There is no way to get on the inside of the who-is-chosen question without unpacking the quirky relationship Evangelicals have with Jews, both embracing them and condemning them to eternal damnation. This has to be one of the odder relationships ever concocted, sort of like those news stories that crop up once in a while about how a cat befriends a hamster.
Evangelicals brood over the Jews. Jesus was a Jew. But then He started a whole “new” religion that instantly was in conflict with the Jews. To Us Real Christians (as I once thought of us) there were Actual Jews and then there were Real Jews. Evangelicals’ believe that they are also The Chosen People. Some Evangelicals believe they are the only chosen people now. Others think that the Jews are still chosen, too.
But at the beginning of the Church that “new” religion was made up mostly of Jews — Paul and company. So Jews were a big deal to my Evangelical family. We, as with most Evangelicals, liked Jews, and feared them, and felt sorry for them.
Conflicted is the word.
Who the Jews “are” (from the Evangelical theological point of view) is a big deal to Christians. It should be to all Americans, too. It has a direct impact on American policy, given the sway of religion in America.
My late father, Francis Schaeffer, was a key founder and leader of the Religious Right. My mother Edith was also a spiritual leader, a formidable and adored religious figure whose books and public speaking, not to mention biblical conditioning of me, directly and indirectly shaped millions of lives.
Mom loved to try to “save” Jews (she even wrote a book called Christianity Is Jewish) and especially the ones already interested in spiritual matters — or “Jew Stuff” as I always thought of such things when Mom carried on and on and on about a Jew she’d just met and the “great conversation we had about Passover’s true meaning,” or whatever. Mom urged her kids to find ways to talk to any Jew we met about “Old Testament prophecies being fulfilled” as a way to “open a door.”
For a time, I joined my Dad in pioneering the Evangelical anti-abortion Religious Right movement and we worked with several neoconservative Jews. They weren’t interested in our “issue,” but we all were rooting for Israel. In the 1970s and early 80s, when I was in my 20s, I evolved into an ambitious, “successful” religious leader/instigator in my own right. And I wasn’t just Dad’s sidekick. I was also Mom’s collaborator in her well-meant if unintentionally hilarious plot to “reach the world for Jesus.” Converting Jews was part of that program.
I was put in touch with radically pro-Israel, anti-Arab, far-right, Islam-bashing neoconservatives. This “bridge-building,” in turn, introduced me to Norman Podhoretz, the editor of Commentary magazine, who was using the Republican Party (and/or being used by it) to advance his single issue — support for the State of Israel — just as I was doing the same for my single issue — abortion.
Commentary had emerged in the 1970s as the neoconservatives’ flagship publication.

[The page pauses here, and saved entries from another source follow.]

(** Claim C26. However the threads recording events are interleaved, and whenever tracing is switched
    on or off, from a freshly initialised system: once no thread is in the middle of an
    event, the exported records are the first [capacity] events in the order in which
    they took their places, the number dropped is that of all the others, and the
    counters of the metadata and of the statistics are exact, their three kinds adding up to
    the total. *)
Theorem trace_keeps_first s0 n c :
  fresh s0 -> reachable act (start s0 n) c -> at_rest (threads c) -> Z.of_nat (length (trace c)) < 2 ^ 64 ->
  let es := added <$> trace c in
  let total := Z.of_nat (length es) in
  let dropped := Z.max 0 (total - capacity s0) in
  lgx_trace_export true true (mem c) =
    (LGX_SUCCESS, Some (export_event <$> take (Z.to_nat (capacity s0)) es, total, dropped, capacity s0)) /\
  exists nb ne ni, lgx_trace_get_stats true (mem c) =
    (LGX_SUCCESS, Some (Stats total nb ne ni dropped (capacity s0) (total - dropped))) /\
    nb = count (of_type TRACE_EVENT_BEGIN) es /\ ne = count (of_type TRACE_EVENT_END) es /\
    ni = count (of_type TRACE_EVENT_INSTANT) es /\ nb + ne + ni = total.
Proof.
  intros (Hinit & Hcap & Hfresh) Hr Hrest Hlen es total dropped.
  pose proof (tinv_reach s0 n Hcap Hfresh c Hr Hlen) as Hi.
  pose proof (at_rest_slots s0 Hcap c Hi Hrest Hlen) as Hslots.
  destruct (t_fixed _ _ Hi) as (Hfi & Hc & Hz & _). pose proof (t_write _ _ Hi) as Hw.
  pose proof (t_drop _ _ Hi) as Hd. rewrite (count_at_rest _ _ Hrest) in Hd by (by intros []).
  pose proof (t_total _ _ Hi) as Ht. rewrite (count_at_rest _ _ Hrest) in Ht by (by intros []).
  pose proof (t_type _ _ Hi) as Hty. assert (length es = length (trace c)) as Hes by apply length_fmap.
  assert (forall ty, typed_events ty (mem c) = count (of_type ty) es) as Htyped.
  { intros ty. specialize (Hty ty). rewrite (count_at_rest _ _ Hrest) in Hty by (by intros []). fold es in Hty. lia. }
  assert (total_events (mem c) = total /\ dropped_events (mem c) = dropped) as [Htot' Hdrop'] by lia.
  assert (used (mem c) = total - dropped) as Hused.
  { unfold used. rewrite Hc, Hz, Hw, Z.sub_0_r, u64_small by lia. case_zb; lia. }
  unfold lgx_trace_export, lgx_trace_get_stats. rewrite Hfi, Hinit, Hslots, Hc, Hused, Htot', Hdrop'. cbn [negb orb].
  split; [done|]. do 3 eexists. split; [reflexivity|].
  pose proof (Htyped TRACE_EVENT_BEGIN) as HB. pose proof (Htyped TRACE_EVENT_END) as HE. pose proof (Htyped TRACE_EVENT_INSTANT) as HI.
  cbn [typed_events] in HB, HE, HI. rewrite HB, HE, HI. split_and!; [done|done|done|]. apply typed_total.
Qed.

(** A system of two places; three events by two threads, the second overtaking the first. *)
Definition tiny : trace_system_t := Trace true true [blank; blank] 0 0 2 0 false false false 0 0 0 0.
Definition whole (t : nat) (ty : trace_event_type_t) (nm : list Z) (now d : Z) : list (nat * action) :=
  (t, ARecord ty (Some nm) now (Z.of_nat t) d) :: replicate 5 (t, AStep).
Definition tiny_run : list (nat * action) :=
  [(0%nat, ARecord TRACE_EVENT_BEGIN (Some [97]) 1000 0 7); (0%nat, AStep)] ++ whole 1 TRACE_EVENT_INSTANT [98] 2500 0 ++
  replicate 4 (0%nat, AStep) ++ whole 0 TRACE_EVENT_END [97] 3000 9.

Lemma trace_keeps_first_witness :
  fresh tiny /\ exists c, run act (start tiny 2) tiny_run = Some c /\ at_rest (threads c) /\
    lgx_trace_export true true (mem c) =
      (LGX_SUCCESS, Some ([Exported [97] B 1 0 (Some 7); Exported [98] TraceEvents.I 2 1 None], 3, 1, 2)) /\
    lgx_trace_get_stats true (mem c) = (LGX_SUCCESS, Some (Stats 3 1 1 1 1 2 2)).
Proof.
  assert (fresh tiny) as Hf by (unfold fresh; split_and!; try done; by intros []).
  split; [exact Hf|]. destruct (run act (start tiny 2) tiny_run) as [c|] eqn:Hr; [|vm_compute in Hr; discriminate].
  assert (at_rest (threads c)) as Hrest.
  { vm_compute in Hr. injection Hr as <-. repeat constructor. }
  assert (Z.of_nat (length (trace c)) < 2 ^ 64) as Hlen by (vm_compute in Hr; injection Hr as <-; vm_compute; reflexivity).
  destruct (trace_keeps_first tiny 2 c Hf (run_reachable act _ _ _ Hr) Hrest Hlen) as [He (nb & ne & ni & Hs & H1 & H2 & H3 & _)].
  exists c. split; [reflexivity|]. split; [exact Hrest|]. subst nb ne ni. rewrite He, Hs.
  vm_compute in Hr. injection Hr as <-. by split.
Defined.

(** Nothing ever moves the read index: an export takes nothing out, so that a full buffer
    stays full and every later event is lost until [lgx_trace_clear]. *)
Example export_frees_nothing :
  match run act (start tiny 1) (whole 0 TRACE_EVENT_INSTANT [1] 0 0 ++ whole 0 TRACE_EVENT_INSTANT [2] 0 0) with
  | Some c =>
      match run act c (whole 0 TRACE_EVENT_INSTANT [3] 0 0) with
      | Some c' => ((lgx_trace_export true true (mem c)).1, read_index (mem c), dropped_events (mem c')) = (LGX_SUCCESS, 0, 1) /\
          slots (mem c') = slots (mem c)
      | None => False
      end
  | None => False
  end.
Proof. vm_compute. by split. Qed.

(** A thread that took its place before [lgx_trace_clear] and counts after it: the total
    and the events of the buffer no longer agree. *)
Example clear_races :
  match run act (start tiny 1) [(0%nat, ARecord TRACE_EVENT_BEGIN (Some [97]) 1000 0 7); (0%nat, AStep); (0%nat, AStep)] with
  | Some c =>
      match run act (Conf (lgx_trace_clear (mem c)).2 (threads c) (trace c)) (replicate 3 (0%nat, AStep)) with
      | Some c' => threads c' = [Idle] /\ total_events (mem c') = 1 /\ slots (mem c') = []
      | None => False
      end
  | None => False
  end.
Proof. by vm_compute. Qed.
End TraceEventsSpec.
(* ===== verification/MemoryFacts.v ===== *)
(** Every primitive of the memory manager keeps the invariant of [MemoryInv]. *)
From S2P Require Import Prelude Chain HeapInterface OptionState MemoryState LockFreePool MemoryManager MemoryInv.
Import MemoryState LockFreePool MemoryManager MemoryInv.

Module MemoryFacts.
(** What the invariant says of the manager. *)
Definition mgr_key (m : lgx_memory_manager) : list nat * bool := (cache_list m, use_huge_pages m).

Section Facts.
Context `{SystemLaws} `{!ExactSizes} (base : Z).
Abbreviation inv := (inv base).

Lemma inv_block n own live w p o :
  inv n own live w -> own !! p = Some o ->
  exists u, blocks w !! p = Some u /\ owner_range o /\ owner_size o <= u.
Proof.
  intros Hi Ho. destruct (proj1 (i_dom _ _ _ _ _ Hi p)) as [u Hu]; [by eexists|].
  exists u. split; [done|]. by apply (i_size _ _ _ _ _ Hi p).
Qed.

(** Two worlds with the same heap, pools and caches. *)
Lemma inv_ext n own live w w' :
  inv n own live w -> heap_ok (tick w') (blocks w') -> blocks w' = blocks w -> cells w' = cells w ->
  pools w' = pools w -> lf_initialized w' = lf_initialized w -> thread_pools w' = thread_pools w ->
  mgr_key <$> manager w' = mgr_key <$> manager w ->
  (forall t, is_Some (caches w' !! t) <-> is_Some (caches w !! t)) ->
  (forall t c, 0 <= c < 16 -> slots_of w' t c = slots_of w t c) ->
  (forall t h, 0 <= h < 8 -> hot_of w' t h = hot_of w t h) ->
  (forall t h, 0 <= h < 8 -> next_of w' t h = next_of w t h) ->
  (forall t k, caches w' !! t = Some k -> cache_shape n k) ->
  inv n own live w'.
Proof.
  intros Hinv Hk Hb Hc Hp Hi Ht Hm Hca Hsl Hh Hn Hsh.
  pose proof (inv_block n own live w) as Hblk. destruct Hinv.
  split; rewrite ?Hb, ?Hc, ?Hp, ?Hi, ?Ht; try done.
  - by rewrite Hb in Hk.
  - intros. rewrite Hsl by done. auto.
  - intros. rewrite Hsl by done. auto.
  - intros. rewrite Hh by done. auto.
  - intros. rewrite Hh by done. auto.
  - intros c Hc'. unfold pool_get. rewrite Hp. exact (i_pool0 c Hc').
  - intros p t s Hl. destruct (i_live0 p t s Hl) as [?|(h & i & Ho & Hi' & Hn' & Hs)]; [by left|].
    right. exists h, i. split; [done|].
    destruct (Hblk p (OHot t h)) as (u & _ & Hr & _); [by split|done|].
    simpl in Hr. rewrite Hh, Hn by done. done.
  - destruct i_caches0 as (m & Hm1 & Hnd & Hin). rewrite Hm1 in Hm.
    destruct (manager w') as [m'|] eqn:Hm'; [|done]. simpl in Hm. injection Hm as Hm _.
    exists m'. split; [done|]. rewrite Hm. split; [done|]. intros t. by rewrite Hin, Hca.
  - destruct i_mapped0 as [?|[Hu ?]]; [by left|right]. split; [|done]. rewrite <- Hu.
    destruct (manager w), (manager w'); simplify_eq/=; congruence.
Qed.

Lemma inv_tick n own live w : inv n own live w -> inv n own live (w <| tick := S (tick w) |>).
Proof.
  intros Hi. apply (inv_ext n own live w); try done; [|apply Hi]. simpl. apply heap_ok_tick, Hi.
Qed.

Lemma inv_mono n n' own live w : (n <= n')%nat -> inv n own live w -> inv n' own live w.
Proof.
  intros Hn [] . split; try done. intros t k Hk. destruct (i_shape0 t k Hk). split; try done.
  eapply Forall_impl; [done|]. simpl. lia.
Qed.

(** Rules for the queries of the system. *)
Lemma wp_ask q n own live w (Q : bool -> world -> Prop) :
  inv n own live w ->
  (forall w', inv n own live w' -> caches w' = caches w -> blocks w' = blocks w -> Q (sys_ok q (tick w)) w') ->
  wp (ask q) Q w.
Proof. intros Hi HQ. eexists _, _. split; [reflexivity|]. apply HQ; [by apply inv_tick|done|done]. Qed.

Lemma wp_now n own live w (Q : Z -> world -> Prop) :
  inv n own live w ->
  (forall x w', inv n own live w' -> caches w' = caches w -> blocks w' = blocks w -> Q x w') ->
  wp lgx_time_now_ns Q w.
Proof. intros Hi HQ. eexists _, _. split; [reflexivity|]. apply HQ; [by apply inv_tick|done|done]. Qed.

(** The manager's counters and its tracking array. *)
Lemma wp_mgr_modify f n own live w (Q : unit -> world -> Prop) :
  inv n own live w -> (forall m, mgr_key (f m) = mgr_key m) ->
  (forall w', inv n own live w' -> caches w' = caches w -> blocks w' = blocks w ->
    thread_pools w' = thread_pools w -> Q tt w') ->
  wp (mgr_modify f) Q w.
Proof.
  intros Hi Hf HQ. apply wp_modify, HQ; [|done..].
  apply (inv_ext n own live w); try done; [apply Hi| |apply Hi]. simpl.
  destruct (manager w) as [m|]; simpl; [by rewrite Hf|done].
Qed.

Lemma wp_get_manager n own live w (Q : lgx_memory_manager -> world -> Prop) :
  inv n own live w -> (forall m, manager w = Some m -> Q m w) -> wp get_manager Q w.
Proof.
  intros Hi HQ. destruct (i_caches _ _ _ _ _ Hi) as (m & Hm & _).
  unfold get_manager. apply wp_bind, wp_gets. apply (wp_lift_option _ m); [done|by apply HQ].
Qed.

(** Tracking never changes who owns what. *)
Lemma wp_track ptr size i n own live w (Q : unit -> world -> Prop) :
  inv n own live w ->
  (forall w', inv n own live w' -> caches w' = caches w -> blocks w' = blocks w -> Q tt w') ->
  wp (track_allocation ptr size i) Q w.
Proof.
  intros Hi HQ. unfold track_allocation. destruct i as [i|]; [|apply wp_ret; by apply HQ].
  apply wp_bind, (wp_get_manager n own live); [done|]. intros m Hm. apply wp_bind.
  apply (wp_mono _ (fun _ w' => inv n own live w' /\ caches w' = caches w /\ blocks w' = blocks w)).
  - case_zb; [|by apply wp_ret]. apply wp_bind, (wp_ask _ n own live); [done|]. intros w1 Hi1 Hc1 Hb1.
    case_zb; [|by apply wp_ret]. apply wp_bind, (wp_mgr_modify _ n own live); [done|done|].
    intros w2 Hi2 Hc2 Hb2 _. apply wp_ret. split; [done|]. split; congruence.
  - intros room w1 (Hi1 & Hc1 & Hb1). destruct room; simpl; [|apply wp_ret; by apply HQ].
    apply wp_bind, (wp_now n own live); [done|]. intros now w2 Hi2 Hc2 Hb2.
    apply (wp_mgr_modify _ n own live); [done|done|]. intros w3 Hi3 Hc3 Hb3 _. apply HQ; [done|congruence..].
Qed.
End Facts.
End MemoryFacts.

I regularly reprinted some of their articles as books or as essays in my Evangelical newspaper. And when my mother raised $50,000 from her pal in Dallas, multimillionaire Mary Crowley, (founder of Home Interiors and Gifts, Inc.), to launch Mom’s new book, Forever Music (1986), Podhoretz lent his support.
Mom used Crowley’s money to rent Alice Tully Hall at Lincoln Center and hire the Guarneri Quartet. Mom’s “best friends” — about 500 of them — showed up for the gala concert, including Podhoretz and his wife Midge Decter and their entourage. (I had invited them.)
I remember smiling at the bemused expressions on the faces of the members of the quartet while they sipped drinks at the reception after the concert and tried to figure out how the hell these two groups could possibly occupy the same space: the cream of the New York neoconservative Zionist intellectuals and a passel of mink-draped, diamond-crusted Southern Baptist Texans asking everyone if they had a “personal relationship with Jesus Christ.”
I changed my mind about being not just an Evangelical — I’m one no longer — and also about my politics, from far right to moderate liberal. I wrote a book to explain why: Crazy for God: How I Grew Up as One of the Elect, Helped Found the Religious Right, and Lived to Take All (or Almost All) of It Back. I no longer ride around “saving” America for God nor am I a regular on religious TV and radio these days.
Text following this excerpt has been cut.